Back in December 2017, Microsoft announced a Quantum Development kit which uses Q # (Q Sharp) as its language. It is designed to be used with Visual Studio 2017.  Recently I decided to install the development kit and have a go at the usual “Hello World” example.

The development kit is explained as being capable of developing Quantum code using a Quantum Simulator on your device.

“The development kit contains the tools you’ll need to build your own quantum computing programs and experiments.

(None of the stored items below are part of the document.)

(** The body of the loop of [refund_active_bids], named so that lemmas can
    speak about one turn of it. *)
Definition cancel_refund_step (artwork_id : option nat) (db : DB) (bidder : BidderGroup)
  : DB :=
  let bidder_id := g_bidder_id bidder in
  let total_refund_amount := total_amount bidder in
  let db := ensure_balance bidder_id db in
  let db :=
    update_balance bidder_id
      (fun r => mkBalance (bal_user_id r)
                  (available_balance r + total_refund_amount)
                  (if Qlt_bool total_refund_amount (pending_balance r)
                   then pending_balance r - total_refund_amount else 0)) db in
  let db := set_pending_bid_transactions TxCancelled bidder_id artwork_id db in
  insert_transaction
    (mkTransaction bidder_id TBidRefund total_refund_amount TxCompleted
                   "Auction cancelled - bid refunded" artwork_id) db.

(** What cancelling an auction leaves behind: the auction cancelled, no bid
    active on it, no artwork changed, and every bidder given back the sum of
    their active bids on it: that much more available and that much less
    pending, never below zero; nobody else's balance changes. *)
Definition auction_cancelled_with_refunds (auction_id : nat) (db db' : DB) : Prop :=
  status_of auction_id db' = Some StCancelled /\
  bids db' = bids (deactivate_bids auction_id db) /\
  active_bids auction_id db' = [] /\
  artworks db' = artworks db /\
  (forall u, In u (map bid_bidder_id (active_bids auction_id db)) ->
     let total := sum_amounts (bids_of_bidder u (active_bids auction_id db)) in
     available_of u db' == available_of u db + total /\
     pending_of u db' == max0 (pending_of u db - total)) /\
  (forall u, ~ In u (map bid_bidder_id (active_bids auction_id db)) ->
     find_balance u db' = find_balance u db).

(** What the settlement of one auction leaves alone: no auction row is added
    or removed and every other auction's row is as it was, while each row of
    this auction is closed; the bids on other auctions are as they were;
    every artwork but the auctioned one is as it was; and the balance row of
    a user who is neither the seller nor a bidder with an active bid on this
    auction is as it was. *)
Definition settles_only_its_auction (auction : Auction) (db db' : DB) : Prop :=
  map au_id (auctions db') = map au_id (auctions db) /\
  (forall other, other <> au_id auction ->
     find_auction other db' = find_auction other db) /\
  (forall a, In a (auctions db') -> au_id a = au_id auction -> au_status a = StClosed) /\
  filter (fun b => negb (Nat.eqb (bid_auction_id b) (au_id auction))) (bids db')
  = filter (fun b => negb (Nat.eqb (bid_auction_id b) (au_id auction))) (bids db) /\
  (forall x, x <> au_artwork_id auction -> find_artwork x db' = find_artwork x db) /\
  (forall seller u,
     AuctionService.seller_of auction db = Ok seller ->
     u <> seller ->
     ~ In u (map bid_bidder_id (active_bids (au_id auction) db)) ->
     find_balance u db' = find_balance u db).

Assuming some experience with Microsoft Visual Studio or Visual Studio Code, beginners can write their first quantum program, and experienced researchers can quickly and efficiently develop new quantum algorithms”

Source: Microsoft

Overall I found the tutorial well laid out, with lots of good explanations and shows how some functions are equivalent to others in C, C#, Java. If you are used to C#, then Q# will be immediately familiar as it uses semicolons and braces to indicate program structure.

With this demonstration the “Hello World” is in the form of qubit, so the output on the screen is in Zero and One. the example also takes you through changing the program to create Superposition and Entanglement.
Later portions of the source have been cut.